§ **Instructions to follow**:
Below are the entries. Transcribe exactly the lines from the one with "Lemma polled_fetched f" through the one with "cbn [andb tf_fc", ends included, and leave out all others.

Content starts

Lemma released_sent m a f r : TxHdl_FrameProc C (S m) a f = Some r -> has (tf_rsvd0 f) AP_PS_FRAME = true ->
  authed_for a (unmarked f) -> st_enqueue_ok C (a_n_enqueue a) = true ->
  r = (true, ap_emit (a <| a_n_enqueue := S (a_n_enqueue a) |>) (TxEnqueue (unmarked f))).
Proof.
  intros E Hm Ha He. cbn [TxHdl_FrameProc] in E. unfold frame_proc, ssv6xxx_data_could_be_send in E.
  destruct (ap_get_tx_desp a) as [k|] eqn:Ek; [|done]. cbn [mbind option_bind] in E.
  rewrite bool_decide_false in E by (by intros [? ?]). cbv zeta in E.
  set (d := ssv6xxx_data_prepare_tx_data a f false 0) in E.
  change (ssv6xxx_data_check_authed (set_desp a k (Some d)) d) with (ssv6xxx_data_check_authed a d) in E.
  unfold d in E. rewrite check_authed_for in E by done. fold d in E. cbn [mbind option_bind] in E.
  unfold ssv6xxx_data_need_queue in E. unfold d in E. rewrite prepared_poll, Hm, orb_true_r in E. cbn [orb mbind option_bind] in E.
  rewrite set_release in E by done. unfold hand_over, enqueue in E. rewrite He in E. by apply (inj Some) in E.
Qed.

Lemma mark_da f more last reason : tx_da (mark_frame f more last reason) = tx_da f.
Proof.
  unfold mark_frame. destruct f as [id f8 fc a1 a3 q r md]. unfold modify. cbn [tf_f80211 tf_fc].
  assert (has (if more || negb last then Z.lor fc IEEE80211_FCTL_MOREDATA
               else Z.land fc (u16 (Z.lnot IEEE80211_FCTL_MOREDATA))) IEEE80211_FCTL_TODS = has fc IEEE80211_FCTL_TODS) as H.
  { change IEEE80211_FCTL_TODS with (BIT 8). rewrite !has_BIT by lia. case_match.
    - rewrite Z.lor_spec. change (Z.testbit IEEE80211_FCTL_MOREDATA 8) with false. apply orb_false_r.
    - rewrite Z.land_spec. change (Z.testbit (u16 (Z.lnot IEEE80211_FCTL_MOREDATA)) 8) with true. apply andb_true_r. }
  destruct f8, (bool_decide (reason = FRAME_RELEASE_UAPSD) && last); try reflexivity; unfold tx_da;
    cbn [tf_f80211 tf_fc tf_addr1 tf_addr3 andb]; by rewrite H.
Qed.

Lemma find_sta_insert mac i s s' : forall l n, l !! i = Some s -> s_flags s' = s_flags s -> s_addr s' = s_addr s ->
  find_sta mac n (<[i := s']> l) = find_sta mac n l.
Proof.
  revert i. induction i as [|i IH]; intros [|x l] n Hi Hf Ha; try done; cbn [insert list_insert find_sta].
  - injection Hi as ->. unfold test_sta_flag. by rewrite Hf, Ha.
  - case_match; [done|]. by apply IH.
Qed.

Lemma authed_same a a' i s s' f : a_StaConInfo a !! i = Some s -> a_StaConInfo a' = <[i := s']> (a_StaConInfo a) ->
  s_flags s' = s_flags s -> s_addr s' = s_addr s -> authed_for a f -> authed_for a' f.
Proof.
  intros Hi Hs Hf Ha (Hm & j & sj & Hj & Hlj & Haj). split; [done|].
  assert (APStaInfo_FindStaByAddr a' (tx_da f) = Some j) as Hj'.
  { rewrite <- Hj. unfold APStaInfo_FindStaByAddr. rewrite Hs. by eapply find_sta_insert. }
  destruct (decide (i = j)) as [<-|Hne].
  - assert (sj = s) as -> by congruence. exists i, s'. split; [done|]. rewrite Hs, list_lookup_insert_eq by (by eapply lookup_lt_Some).
    split; [done|]. unfold test_sta_flag. by rewrite Hf.
  - exists j, sj. split; [done|]. by rewrite Hs, list_lookup_insert_ne.
Qed.

Definition is_beacon (e : ap_effect) : Prop := exists bcn len, e = SetBeacon bcn len.

Lemma recalc_output a i a' : recalc_tim_gen_beacon C a i = Some a' ->
  exists rest, a_out a' = a_out a ++ rest /\ Forall is_beacon rest.
Proof.
  unfold recalc_tim_gen_beacon, sta_info_recalc_tim. destruct (a_StaConInfo a !! i) as [s|]; [|done].
  cbn [mbind option_bind]. destruct (__bss_tim_get a (s_aid s)) as [cur|]; [|done]. cbn [mbind option_bind].
  destruct (Bool.eqb _ _); [intros [= <-]; exists []; by rewrite app_nil_r|].
  assert (forall a1, (if indicate_tim s then __bss_tim_set a (s_aid s) else __bss_tim_clear a (s_aid s)) = Some a1 ->
    a_out a1 = a_out a) as Hset.
  { intros a1. unfold __bss_tim_set, __bss_tim_clear. destruct (a_tim a !! _) as [z|]; [|by destruct (indicate_tim s)].
    cbn [mbind option_bind]. by destruct (indicate_tim s); intros [= <-]. }
  destruct (if indicate_tim s then _ else _) as [a1|]; [|done]. cbn [mbind option_bind]. intros E.
  apply (inj Some) in E as <-. specialize (Hset a1 eq_refl). eexists. split.
  - unfold GenBeacon. change (a_out (ap_emit a1 ?e)) with (a_out a1 ++ [e]). by rewrite Hset.
  - constructor; [by eexists _, _|constructor].
Qed.

(** What a poll sends: the frame, with its bits, then perhaps a new beacon *)
Definition polled (f : tx_frame) (more : bool) : tx_frame :=
  (mark_frame f more true FRAME_RELEASE_PSPOLL) <| tf_rsvd0 := 0 |>.

(** What a station receives of the frame [f] that was queued, [more] to follow *)
Definition fetched (f g : tx_frame) (more : bool) : Prop :=
  tf_id g = tf_id f /\ tf_f80211 g = tf_f80211 f /\ tf_addr1 g = tf_addr1 f /\ tf_addr3 g = tf_addr3 f /\
  tf_qos g = tf_qos f /\ tf_rsvd0 g = 0 /\ tf_more_data g = more /\
  if tf_f80211 f then forall k, 0 <= k < 16 -> Z.testbit (tf_fc g) k = if k =? 13 then more else Z.testbit (tf_fc f) k
  else tf_fc g = tf_fc f.

Lemma polled_fetched f more : fetched f (polled f more) more.
Proof.
  destruct f as [id f8 fc a1 a3 q r md]. unfold fetched, polled, mark_frame, modify.
  cbn [tf_id tf_f80211 tf_fc tf_addr1 tf_addr3 tf_qos tf_rsvd0 tf_more_data negb]. rewrite orb_false_r.
  rewrite bool_decide_false by done. destruct f8; split_and!; try done. intros k Hk.
  cbn [andb tf_fc tf_f80211]. assert (Z.testbit IEEE80211_FCTL_MOREDATA k = (k =? 13)) as Hb.
  { change IEEE80211_FCTL_MOREDATA with (2 ^ 13). rewrite Z.pow2_bits_eqb by lia. apply Z.eqb_sym. }
  destruct more; [rewrite Z.lor_spec, Hb; destruct (k =? 13); by rewrite ?orb_true_r, ?orb_false_r|].
  rewrite Z.land_spec. change (u16 (Z.lnot IEEE80211_FCTL_MOREDATA)) with (Z.ldiff (Z.ones 16) IEEE80211_FCTL_MOREDATA).
  rewrite Z.ldiff_spec, Z.ones_spec_low, Hb by lia. destruct (k =? 13); by rewrite ?andb_false_r, ?andb_true_r.
Qed.

Lemma upd_sta_out a i f a' : upd_sta a i f = Some a' -> a_out a' = a_out a.
Proof. unfold upd_sta. destruct (a_StaConInfo a !! i); [|done]. intros E. by apply (inj Some) in E as <-. Qed.

Lemma send_buffered_output m a k d a' : ap_send_buffered_frame (TxHdl_FrameProc C (S m)) a k = Some a' ->
  ap_desp a k = Some d -> authed_for a (d_frame d) -> st_enqueue_ok C (a_n_enqueue a) = true ->
  a_out a' = a_out a ++ [TxEnqueue ((d_frame d) <| tf_rsvd0 := 0 |>)].
Proof.
  intros E Hd Ha He. unfold ap_send_buffered_frame in E. rewrite Hd in E. cbn [mbind option_bind] in E.
  destruct (TxHdl_FrameProc C (S m) a _) as [r|] eqn:Er; [|done]. pose proof (released_marked (d_frame d)) as Hm.
  assert (unmarked ((d_frame d) <| tf_rsvd0 := Z.lor (tf_rsvd0 (d_frame d)) AP_PS_FRAME |>)
    = (d_frame d) <| tf_rsvd0 := 0 |>) as Hu by (unfold unmarked; by rewrite Hm).
  apply released_sent in Er as ->; [|done|by rewrite Hu|done]. rewrite Hu in E. cbn [mbind option_bind] in E.
  by apply (inj Some) in E as <-.
Qed.

Lemma poll_output m a i s k d more b a' : pool_inv C (AP_TOTAL_MAX_TX_BUFFER C) a [] 0 ->
  Z.of_nat (AP_TOTAL_MAX_TX_BUFFER C) < 65536 -> a_StaConInfo a !! i = Some s ->
  pick 1 (ignored_acs s) (seq 0 4) (s_ps_tx_buf s) = ([k], more, b) -> ap_desp a k = Some d ->
  authed_for a (d_frame d) -> st_enqueue_ok C (a_n_enqueue a) = true ->
  sta_ps_deliver_poll_response C (TxHdl_FrameProc C (S m)) a i = Some a' ->
  exists rest, a_out a' = a_out a ++ TxEnqueue (polled (d_frame d) more) :: rest /\ Forall is_beacon rest.
Proof.
  intros Hinv Hw Hi Hp Hd Ha He E. unfold sta_ps_deliver_poll_response in E. rewrite Hi in E. cbn [mbind option_bind] in E.
  unfold ieee80211_sta_ps_deliver_response in E. rewrite bool_decide_false in E by done. cbn [mbind option_bind] in E.
  pose proof (collect_ok C (AP_TOTAL_MAX_TX_BUFFER C) ltac:(unfold AP_TOTAL_MAX_TX_DSP; lia) Hw (ignored_acs s) i (seq 0 4) 1 a s []
    ltac:(by repeat (constructor; [lia|])) Hinv Hi) as Hc. rewrite Hp in Hc. destruct Hc as (a1 & E1 & _ & S1 & _).
  change IEEE80211_NUM_ACS with 4%nat in E. rewrite E1 in E. cbn [mbind option_bind] in E.
  destruct (collect_same _ _ _ _ _ _ _ _ E1) as (O1 & D1 & N1). cbn [send_frames] in E.
  assert (ap_desp a1 k = Some d) as Hd1 by (unfold ap_desp; by rewrite D1). rewrite Hd1 in E. cbn [mbind option_bind] in E.
  rewrite (bool_decide_true (@nil nat = [])) in E by done. set (f := mark_frame (d_frame d) more true FRAME_RELEASE_PSPOLL) in E.
  set (d2 := mk_desp f _ _ _ _) in E. set (a2 := set_desp a1 k (Some d2)) in E.
  destruct (ap_send_buffered_frame _ a2 k) as [a3|] eqn:E3; [|done]. cbn [mbind option_bind] in E.
  assert (a_out a3 = a_out a ++ [TxEnqueue (polled (d_frame d) more)]) as O3.
  { apply (send_buffered_output m a2 k d2) in E3 as ->.
    - change (a_out a2) with (a_out a1). by rewrite O1.
    - unfold a2. by rewrite desp_set, decide_True, decide_True by (first [done | by eapply desp_lt]).
    - apply (authed_same a a2 i s (with_queues s b)); try done. unfold authed_for. change (d_frame d2) with f.
      unfold f. by rewrite mark_da.
    - change (a_n_enqueue a2) with (a_n_enqueue a1). by rewrite N1. }
  destruct (upd_sta a3 i _) as [a4|] eqn:E4; [|done]. cbn [mbind option_bind] in E.
  apply upd_sta_out in E4. destruct (recalc_tim_gen_beacon C a4 i) as [a5|] eqn:E5; [|done]. cbn [mbind option_bind] in E.
  apply recalc_output in E5 as (rest & O5 & Hrest). apply upd_sta_out in E. exists rest. split; [|done].
  by rewrite E, O5, E4, O3, <- app_assoc.
Qed.
End Poll.

Lemma fetchable_other ig b ac q acs : ac ∉ acs -> fetchable ig (<[ac := q]> b) acs = fetchable ig b acs.
Proof.
  induction acs as [|x acs IH]; intros Hn; [done|]. apply not_elem_of_cons in Hn as [Hx Hn]. cbn [fetchable existsb].
  fold (fetchable ig (<[ac := q]> b) acs). fold (fetchable ig b acs). rewrite IH by done.
  by rewrite list_lookup_insert_ne.
Qed.

Lemma fetchable_split ig b pre ac post q : b !! ac = Some q -> fetchable ig b (pre ++ ac :: post)
  = fetchable ig b pre || (negb (has ig (BIT (Z.of_nat ac))) && (0 <? length q)%nat || fetchable ig b post).
Proof. intros H. unfold fetchable. rewrite List.existsb_app. cbn [existsb]. by rewrite H. Qed.

Lemma poll_pick s ac k q : (ac < 4)%nat -> length (s_ps_tx_buf s) = 4%nat -> ps_queue s ac = k :: q ->
  has (ignored_acs s) (BIT (Z.of_nat ac)) = false -> fetchable (ignored_acs s) (s_ps_tx_buf s) (seq 0 ac) = false ->
  pick 1 (ignored_acs s) (seq 0 4) (s_ps_tx_buf s)
  = ([k], fetchable (ignored_acs s) (<[ac := q]> (s_ps_tx_buf s)) (seq 0 4), <[ac := q]> (s_ps_tx_buf s)).
Proof.
  intros Hac Hl Hq Hig Hpre. assert (s_ps_tx_buf s !! ac = Some (k :: q)) as Hb.
  { unfold ps_queue in Hq. destruct (s_ps_tx_buf s !! ac) eqn:E; cbn in Hq; [by subst|done]. }
  assert (seq 0 4 = seq 0 ac ++ ac :: seq (S ac) (3 - ac)) as ->.
  { replace 4%nat with (ac + S (3 - ac))%nat at 1 by lia. by rewrite List.seq_app. }
  assert (ac ∉ seq 0 ac) as Hn1 by (intros ?%elem_of_seq; lia).
  assert (ac ∉ seq (S ac) (3 - ac)) as Hn2 by (intros ?%elem_of_seq; lia).
  rewrite (pick_first _ _ ac _ _ k q); try done.
  rewrite (fetchable_split _ _ _ _ _ q) by (apply list_lookup_insert_eq; lia).
  by rewrite (fetchable_other _ _ ac q (seq 0 ac)), Hpre, Hig by done.
Qed.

Content ends

§ **Result of this task**:
Lemma polled_fetched f more : fetched f (polled f more) more.
Proof.
  destruct f as [id f8 fc a1 a3 q r md]. unfold fetched, polled, mark_frame, modify.
  cbn [tf_id tf_f80211 tf_fc tf_addr1 tf_addr3 tf_qos tf_rsvd0 tf_more_data negb]. rewrite orb_false_r.
  rewrite bool_decide_false by done. destruct f8; split_and!; try done. intros k Hk.
  cbn [andb tf_fc tf_f80211]. assert (Z.testbit IEEE80211_FCTL_MOREDATA k = (k =? 13)) as Hb.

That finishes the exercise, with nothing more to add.